* YOUR INSTRUCTIONS
Only the lines from the first line of the records through the line containing "else os_fds o'" belong in the answer. Copy them exactly.

Stored items:
________________

(* ===== verification/FcgiReader.v ===== *)
(** * Reading FastCGI streams (loungeact_fastcgi/fcgiapp.c)

    A reader delivers the contents of the records of one type and one request, in pieces as
    they come from the connection; the headers between them are interpreted as they pass.
    [FillBuffProc] and the functions that read from a stream call each other: the latter take
    the procedure as the C code does, from the stream, and [FillBuffProc] recurses on fuel. *)

From S2P Require Import Prelude FcgiFormat FcgiStream FcgiWriter.
From Stdlib Require Import Init.Byte.

#[local] Open Scope c_scope.

Definition FCGX_UNSUPPORTED_VERSION : Z := -2.
Definition FCGX_PROTOCOL_ERROR : Z := -3.
Definition FCGX_PARAMS_ERROR : Z := -4.
Definition FCGX_CALL_SEQ_ERROR : Z := -5.

(** ** Reading bytes *)

Section get.
Context (fillBuffProc : FCGX_Stream -> FCGX_Request -> run).

(** The bytes at [rdNext], which moves behind them. *)
Definition get_bytes (n : Z) (s : FCGX_Stream) : outcome (list byte * FCGX_Stream) :=
  let+ d := mem_read (buff (data s)) (rdNext s) n in
  Ret (d, set_rdNext (rdNext s + n) s).

Definition next_char (s : FCGX_Stream) (r : FCGX_Request)
  : M os (Z * (FCGX_Stream * FCGX_Request)) :=
  let* '(d, s) := lift (get_bytes 1 s) in ret (b2z (hd x00 d), (s, r)).
(** A request from end to end. *)
Definition exchange (turns fuel n : nat) (sock fl : Z) (ops : list output) (status : Z)
  : M os (list byte * request) :=
  let* '(_, d, q) := accept_and_read turns fuel n sock fl in
  let* q := run_outputs ops
    (Req (FCGX_SetExitStatus status (req q)) (req_in q) (req_out q) (req_err q) (paramsPtr q)) in
  let* q := FCGX_Finish_r q in
  ret (d, q).

(** What is left of the connection: it is closed unless the server asked to keep it. *)
Definition connection_after (close : bool) (fd : Z) (c : connection) (o o' : os) : Prop :=
  if close then os_fds o' = delete fd (os_fds o) /\ os_closed o' = c :: os_closed o
  else os_fds o' !! fd = Some c /\ os_closed o' = os_closed o.

Lemma connection_delivered c rest o o2 o4 d close :
  rcv (os_next_fd o) (connected c rest o) o2 -> delivered (os_next_fd o) d close o2 o4 ->
  exists c', c_out c' = c_out c ++ d /\ connection_after close (os_next_fd o) c' o o4.
Proof.
  intros (c0 & c1 & H1 & -> & H2 & _) (c2 & c3 & K1 & K2 & _ & ->). cbn in *.
  rewrite lookup_insert_eq in H1, K1. injection H1 as <-. injection K1 as <-.
  exists c3. split; [congruence|]. unfold connection_after. destruct close; cbn.
  - by rewrite !delete_insert_eq.
  - by rewrite lookup_insert_eq.
Qed.

(** C15 (refinement): on a connection that takes what is written, whatever is put into the
    output and the error stream and flushed, in any order, the server gets records of this
    request, none of them empty, whose contents are, stream by stream, the bytes that were put:
    first those of both streams, then the end of the error stream when anything was put into
    it, the rest of the output, the end of the output, and one record that ends the request
    with its status.  The connection is closed unless it is to be kept, and no memory is lost. *)
Theorem request_answered turns fuel n sock fl id body str ps input tail wire c rest ops status w :
  will_connect fl wire c rest (w_ext w) -> on_wire id body str ps input tail wire ->
  (S (length wire) < fuel)%nat -> mem_ok w ->
  wp (exchange (S turns) fuel n sock fl ops status) w (fun '(d, q) w' =>
    let r := set_appStatus status (request_of sock fl id body (os_next_fd (w_ext w))) in
    d = take n input /\ w_live w' = w_live w /\
    exists rs c', answer_of r (fun e => put_to e ops) rs /\ c_out c' = c_out c ++ encode_records rs /\
      connection_after (keepConnection r =? 0) (os_next_fd (w_ext w)) c' (w_ext w) (w_ext w')).
Proof.
  intros Hc Hw Hfuel Hm. unfold exchange, accept_and_read. wp_step. wp_step.
  eapply wp_Accept_r; [done..|]. intros q w1 Ho Hh1. pose proof Ho as [Hr He (p & Hp) (s & Es & _) _ _].
  cbv beta iota. rewrite Es, Hr. wp_step.
  eapply wp_read_input; [exact Ho|exact Es|destruct Hw; cbn; lia|].
  intros s' w2 Herr Hrc Hready Hh2. wp_step. wp_step.
  cbn [req req_in req_out req_err paramsPtr]. set (r := FCGX_SetExitStatus status _).
  eapply wp_mono; [eapply (wp_outputs_finish _ _ _ _ _ _ q w1 r s' p ops w2); [exact Ho|done..|destruct Hc; cbn; lia|]|].
  2: { intros q3 w3 H3. wp_step. exact H3. }
  intros rs w4 close Hh4 Hans Hd. cbv beta. wp_step. cbv zeta. split; [done|].
  destruct Hh1 as [Hl1 _], Hh2 as [Hl2 _], Hh4 as [Hl4 _]. split.
  { unfold environment in Hl4. cbn [length] in Hl4. rewrite length_map in Hl4. lia. }
  exists rs. eapply connection_delivered in Hd as (c' & Hout & Hafter); [|exact Hrc].
  exists c'. split; [exact Hans|]. by split.
Qed.
(* ===== verification/FcgiEnds.v ===== *)
(** * Reading FastCGI streams comes to an end (loungeact_fastcgi/fcgiapp.c)

    Whatever a connection delivers, be it no FastCGI at all, reading from it is no endless
    loop: every turn of [FillBuffProc] uses up bytes of the buffer or the connection, or ends
    the stream, also in the calls it makes of itself to read the content of a record.  Runs
    may still be undefined for other reasons; that they do not run for ever is what this file
    shows. *)

From S2P Require Import Prelude FcgiFormat FcgiStream FcgiWriter FcgiReader FcgiRequest.
From Stdlib Require Import Init.Byte.

#[local] Open Scope c_scope.

(** ** Runs that end *)

(** The run of [m] from [w] ends, and when it is defined its result satisfies [Q]. *)
Definition ends {X A} (m : M X A) (w : world X) (Q : A -> world X -> Prop) : Prop :=
  match m w with Ret (a, w') => Q a w' | Undef u => u <> Diverges end.

(** A computation without effects never loops. *)
Definition bounded {A} (o : outcome A) : Prop := o <> Undef Diverges.

Section rules.
Context {X : Type}.
Implicit Types w : world X.

Lemma ends_bind {A B} (m : M X A) (k : A -> M X B) w Q :
  ends m w (fun a w' => ends (k a) w' Q) -> ends (bind m k) w Q.
Proof. unfold ends, bind. by destruct (m w) as [[a w']|]. Qed.

Lemma ends_ret {A} (a : A) w (Q : A -> world X -> Prop) : Q a w -> ends (ret a) w Q.
Proof. done. Qed.

Lemma ends_mono {A} (m : M X A) w (Q Q' : A -> world X -> Prop) :
  ends m w Q -> (forall a w', Q a w' -> Q' a w') -> ends m w Q'.
Proof. unfold ends. destruct (m w) as [[a w']|]; auto. Qed.

Lemma ends_lift {A} (o : outcome A) w (Q : A -> world X -> Prop) :
  bounded o -> (forall a, o = Ret a -> Q a w) -> ends (lift o) w Q.
Proof. unfold bounded, ends, lift. destruct o; [auto|congruence]. Qed.
(* ===== verification/AsyncIo.v ===== *)
(** * Asynchronous input and output (loungeact_fastcgi/os_unix.c)

    Reads and writes that are started, wait until [select] finds their file ready, and are
    completed by calling a procedure.  The state is a table with two entries for a file and
    four sets of files: those that wait and those found ready whose procedures are still to be
    called.  The procedures may start further operations and close files; the theorems on
    programs are for procedures that only start operations, since closing a file that was
    found ready breaks the counts, and for closing files the table covers, since it is indexed
    without a check. *)

From S2P Require Import Prelude.

#[local] Open Scope Z_scope.
#[local] Open Scope c_scope.

(** ** State *)

(** [procPtr] is a number that stands for a procedure, [buf] an address. *)
Record AioInfo := Aio {
  procPtr : option Z;
  clientData : Z;
  aio_fd : Z;
  aio_len : Z;
  aio_offset : Z;
  aio_buf : Z;
  inUse : bool;
}.

Definition zero_info : AioInfo := Aio None 0 0 0 0 0 false.

Definition set_inUse (b : bool) (e : AioInfo) : AioInfo :=
  Aio (procPtr e) (clientData e) (aio_fd e) (aio_len e) (aio_offset e) (aio_buf e) b.

Definition set_procPtr (p : option Z) (e : AioInfo) : AioInfo :=
  Aio p (clientData e) (aio_fd e) (aio_len e) (aio_offset e) (aio_buf e) (inUse e).

Definition AIO_RD_IX (fd : Z) : Z := fd * 2.
Definition AIO_WR_IX (fd : Z) : Z := fd * 2 + 1.

(** The index of a file's entry for reads or, when [w], for writes. *)
Definition AIO_IX (w : bool) (fd : Z) : Z := if w then AIO_WR_IX fd else AIO_RD_IX fd.

(** The sets of one direction: [readFdSet], [readFdSetPost] and [numRdPosted], or those for
    writes. *)
Record direction := Dir {
  FdSet : gset Z;
  FdSetPost : gset Z;
  numPosted : Z;
}.

(** An entry of the table is [None] as long as its memory has not been written. *)
Record aio := AioState {
  asyncIoInUse : bool;
  asyncIoTableSize : Z;
  asyncIoTable : option (list (option AioInfo));
  libInitialized : bool;
  rd : direction;
  wr : direction;
  maxFd : Z;
}.

Definition side (w : bool) (a : aio) : direction := if w then wr a else rd a.

Definition set_used (a : aio) : aio :=
  AioState true (asyncIoTableSize a) (asyncIoTable a) (libInitialized a) (rd a) (wr a) (maxFd a).
Definition set_table (n : Z) (t : option (list (option AioInfo))) (a : aio) : aio :=
  AioState (asyncIoInUse a) n t (libInitialized a) (rd a) (wr a) (maxFd a).
Definition set_side (w : bool) (d : direction) (a : aio) : aio :=
  if w then AioState (asyncIoInUse a) (asyncIoTableSize a) (asyncIoTable a) (libInitialized a) (rd a) d (maxFd a)
  else AioState (asyncIoInUse a) (asyncIoTableSize a) (asyncIoTable a) (libInitialized a) d (wr a) (maxFd a).
Definition set_maxFd (n : Z) (a : aio) : aio :=
  AioState (asyncIoInUse a) (asyncIoTableSize a) (asyncIoTable a) (libInitialized a) (rd a) (wr a) n.

Definition no_direction : direction := Dir ∅ ∅ 0.

Definition aio_start : aio := AioState false 16 None false no_direction no_direction (-1).

(** What happens outside: calls of [select] with the files asked for, transfers with their
    result, and calls of the procedures. *)
Inductive event :=
| Select (reads writes : gset Z)
| Transfer (w : bool) (fd buf len result : Z)
| Called (proc data result : Z).

(** The state of the library, the answers of the coming calls of [select] (the files that are
    ready, or a failure) and of [read] and [write], and what has happened. *)
Record host := Host {
  h_aio : aio;
  h_select : list (option (gset Z * gset Z));
  h_results : list Z;
  h_log : list event;
}.

Definition with_aio (a : aio) (h : host) : host :=
  Host a (h_select h) (h_results h) (h_log h).

Definition get_aio : M host aio := let* h := get_ext in ret (h_aio h).
Definition put_aio (a : aio) : M host unit :=
  let* h := get_ext in put_ext (with_aio a h).
Definition log (e : event) : M host unit :=
  let* h := get_ext in put_ext (Host (h_aio h) (h_select h) (h_results h) (h_log h ++ [e])).

(** The next result of a transfer; a file of which nothing is said is at its end. *)
Definition next_result : M host Z :=
  let* h := get_ext in
  match h_results h with
  | [] => ret 0
  | n :: rest => put_ext (Host (h_aio h) (h_select h) rest (h_log h)) ;;; ret n
  end.

(** ** Sets of files *)

Definition FD_SETSIZE : Z := 1024.

Definition FD_SET (fd : Z) (s : gset Z) : outcome (gset Z) :=
  if (0 <=? fd) && (fd <? FD_SETSIZE) then Ret ({[fd]} ∪ s) else Undef OutOfBounds.
Definition FD_CLR (fd : Z) (s : gset Z) : outcome (gset Z) :=
  if (0 <=? fd) && (fd <? FD_SETSIZE) then Ret (s ∖ {[fd]}) else Undef OutOfBounds.
Definition FD_ISSET (fd : Z) (s : gset Z) : outcome bool :=
  if (0 <=? fd) && (fd <? FD_SETSIZE) then Ret (bool_decide (fd ∈ s)) else Undef OutOfBounds.

(** ** The table *)

Definition SIZEOF_AIOINFO : Z := 40.

Definition table_get (i : Z) : M host AioInfo :=
  let* a := get_aio in
  match asyncIoTable a with
  | None => undef NullDeref
  | Some t =>
      if 0 <=? i then
        match t !! Z.to_nat i with
        | Some (Some e) => ret e
        | Some None => undef Uninitialised
        | None => undef OutOfBounds
        end
      else undef OutOfBounds
  end.

Definition table_set (i : Z) (e : AioInfo) : M host unit :=
  let* a := get_aio in
  match asyncIoTable a with
  | None => undef NullDeref
  | Some t =>
      if (0 <=? i) && (i <? Z.of_nat (length t))
      then put_aio (set_table (asyncIoTableSize a) (Some (<[Z.to_nat i := Some e]> t)) a)
      else undef OutOfBounds
  end.

Definition OS_LibInit : M host Z :=
  let* a := get_aio in
  if libInitialized a then ret 0
  else
    let* p := malloc (asyncIoTableSize a * SIZEOF_AIOINFO) in
    match p with
    | None => set_errno ENOMEM ;;; ret (-1)
    | Some _ =>
        let t := replicate (Z.to_nat (asyncIoTableSize a)) (Some zero_info) in
        let clear d := Dir ∅ ∅ (numPosted d) in
        put_aio (AioState (asyncIoInUse a) (asyncIoTableSize a) (Some t) true
                   (clear (rd a)) (clear (wr a)) (maxFd a)) ;;;
        ret 0
    end.

Definition OS_LibShutdown : M host unit :=
  let* a := get_aio in
  if negb (libInitialized a) then ret tt
  else
    free ;;;
    put_aio (AioState (asyncIoInUse a) (asyncIoTableSize a) None false (rd a) (wr a) (maxFd a)).

(** Only the second half is cleared; a table that did not exist has nothing in its first. *)
Definition GrowAsyncTable : M host unit :=
  let* a := get_aio in
  let size := asyncIoTableSize a in
  let* n := lift (add_int size size) in
  let* p := (match asyncIoTable a with
             | None => malloc (u64 (n * SIZEOF_AIOINFO))
             | Some _ => realloc [] (u64 (n * SIZEOF_AIOINFO))
             end) in
  match p with
  | None => set_errno ENOMEM ;;; undef Exits
  | Some _ =>
      let old := default (replicate (Z.to_nat size) None) (asyncIoTable a) in
      put_aio (set_table n (Some (old ++ replicate (Z.to_nat size) (Some zero_info))) a)
  end.

Fixpoint grow_loop (fuel : nat) (index : Z) : M host unit :=
  let* a := get_aio in
  if asyncIoTableSize a <=? index then
    match fuel with
    | O => undef Diverges
    | S fuel => GrowAsyncTable ;;; grow_loop fuel index
    end
  else ret tt.

(** A table of [int] size doubles at most so often. *)
Definition GROW_FUEL : nat := 32.

(** ** Starting and giving up operations *)

(** What [OS_AsyncRead] and [OS_AsyncWrite] share. *)
Definition async_start (w : bool) (fd offset buf len proc data : Z) : M host Z :=
  let* a := get_aio in
  let* index := lift (if w then let+ i := add_int fd fd in add_int i 1 else add_int fd fd) in
  put_aio (set_maxFd (if maxFd a <? fd then fd else maxFd a) (set_used a)) ;;;
  grow_loop GROW_FUEL index ;;;
  let* e := table_get index in
  if inUse e then undef AssertFails
  else
    table_set index (Aio (Some proc) data fd len offset buf true) ;;;
    let* a := get_aio in
    let* s := lift (FD_SET fd (FdSet (side w a))) in
    put_aio (set_side w (Dir s (FdSetPost (side w a)) (numPosted (side w a))) a) ;;;
    ret 0.

Definition OS_AsyncRead (fd offset buf len proc data : Z) : M host Z :=
  let* a := get_aio in
  match asyncIoTable a with
  | None => undef AssertFails
  | Some _ => async_start false fd offset buf len proc data
  end.

Definition OS_AsyncWrite (fd offset buf len proc data : Z) : M host Z :=
  async_start true fd offset buf len proc data.

Definition OS_AsyncReadStdin (buf len proc data : Z) : M host Z :=
  let* a := get_aio in
  put_aio (set_used a) ;;;
  let* e := table_get (AIO_RD_IX 0) in
  if inUse e then undef AssertFails
  else
    table_set (AIO_RD_IX 0) (Aio (Some proc) data 0 len 0 buf true) ;;;
    let* a := get_aio in
    let* s := lift (FD_SET 0 (FdSet (rd a))) in
    put_aio (set_maxFd (if maxFd a <? 0 then 0 else maxFd a)
               (set_side false (Dir s (FdSetPost (rd a)) (numPosted (rd a))) a)) ;;;
    ret 0.

(** One direction of a file is forgotten; the number of files found ready is left alone. *)
Definition forget (w : bool) (fd : Z) : M host unit :=
  let* a := get_aio in
  let d := side w a in
  let* s := lift (FD_CLR fd (FdSet d)) in
  let* p := lift (FD_CLR fd (FdSetPost d)) in
  put_aio (set_side w (Dir s p (numPosted d)) a) ;;;
  let* e := table_get (AIO_IX w fd) in
  if inUse e then table_set (AIO_IX w fd) (set_inUse false e) else ret tt.

(** What the client still sends is read and thrown away. *)
Fixpoint drain (fuel : nat) (fd : Z) : M host unit :=
  let* _ := lift (FD_SET fd ∅) in
  let* rv := next_result in
  if 0 <? rv then
    let* n := next_result in
    if 0 <? n then
      match fuel with O => undef Diverges | S fuel => drain fuel fd end
    else ret tt
  else ret tt.

Definition drain_all (fd : Z) : M host unit :=
  let* h := get_ext in drain (length (h_results h)) fd.

(** The part of closing a file that is only done when operations have been started. *)
Definition forget_file (fd : Z) : M host unit :=
  forget false fd ;;;
  forget true fd ;;;
  let* a := get_aio in
  if maxFd a =? fd then put_aio (set_maxFd (maxFd a - 1) a) else ret tt.

Definition OS_Close (fd : Z) : M host Z :=
  if fd =? -1 then ret 0
  else
    let* a := get_aio in
    (if asyncIoInUse a then forget_file fd else ret tt) ;;;
    let* rc := next_result in
    (if rc =? 0 then drain_all fd else ret tt) ;;;
    next_result.

Definition cancel_read (fd : Z) (e : AioInfo) : M host unit :=
  table_set (AIO_RD_IX fd) (set_inUse false e) ;;;
  let* a := get_aio in
  let* s := lift (FD_CLR fd (FdSet (rd a))) in
  put_aio (set_side false (Dir s (FdSetPost (rd a)) (numPosted (rd a))) a).

Definition OS_CloseRead (fd : Z) : M host Z :=
  let* e := table_get (AIO_RD_IX fd) in
  (if inUse e then cancel_read fd e else ret tt) ;;;
  next_result.

(** ** Waiting for files and calling the procedures *)

(** What a procedure of the program does to files. *)
Inductive action :=
| AsyncRead (fd offset buf len proc data : Z)
| AsyncWrite (fd offset buf len proc data : Z)
| AsyncReadStdin (buf len proc data : Z)
| Close (fd : Z)
| CloseRead (fd : Z).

________________

* YOUR RESPONSE
(* ===== verification/FcgiReader.v ===== *)
(** * Reading FastCGI streams (loungeact_fastcgi/fcgiapp.c)

    A reader delivers the contents of the records of one type and one request, in pieces as
    they come from the connection; the headers between them are interpreted as they pass.
    [FillBuffProc] and the functions that read from a stream call each other: the latter take
    the procedure as the C code does, from the stream, and [FillBuffProc] recurses on fuel. *)

From S2P Require Import Prelude FcgiFormat FcgiStream FcgiWriter.
From Stdlib Require Import Init.Byte.

#[local] Open Scope c_scope.

Definition FCGX_UNSUPPORTED_VERSION : Z := -2.
Definition FCGX_PROTOCOL_ERROR : Z := -3.
Definition FCGX_PARAMS_ERROR : Z := -4.
Definition FCGX_CALL_SEQ_ERROR : Z := -5.

(** ** Reading bytes *)

Section get.
Context (fillBuffProc : FCGX_Stream -> FCGX_Request -> run).

(** The bytes at [rdNext], which moves behind them. *)
Definition get_bytes (n : Z) (s : FCGX_Stream) : outcome (list byte * FCGX_Stream) :=
  let+ d := mem_read (buff (data s)) (rdNext s) n in
  Ret (d, set_rdNext (rdNext s + n) s).

Definition next_char (s : FCGX_Stream) (r : FCGX_Request)
  : M os (Z * (FCGX_Stream * FCGX_Request)) :=
  let* '(d, s) := lift (get_bytes 1 s) in ret (b2z (hd x00 d), (s, r)).
(** A request from end to end. *)
Definition exchange (turns fuel n : nat) (sock fl : Z) (ops : list output) (status : Z)
  : M os (list byte * request) :=
  let* '(_, d, q) := accept_and_read turns fuel n sock fl in
  let* q := run_outputs ops
    (Req (FCGX_SetExitStatus status (req q)) (req_in q) (req_out q) (req_err q) (paramsPtr q)) in
  let* q := FCGX_Finish_r q in
  ret (d, q).

(** What is left of the connection: it is closed unless the server asked to keep it. *)
Definition connection_after (close : bool) (fd : Z) (c : connection) (o o' : os) : Prop :=
  if close then os_fds o' = delete fd (os_fds o) /\ os_closed o' = c :: os_closed o
  else os_fds o' !! fd = Some c /\ os_closed o' = os_closed o.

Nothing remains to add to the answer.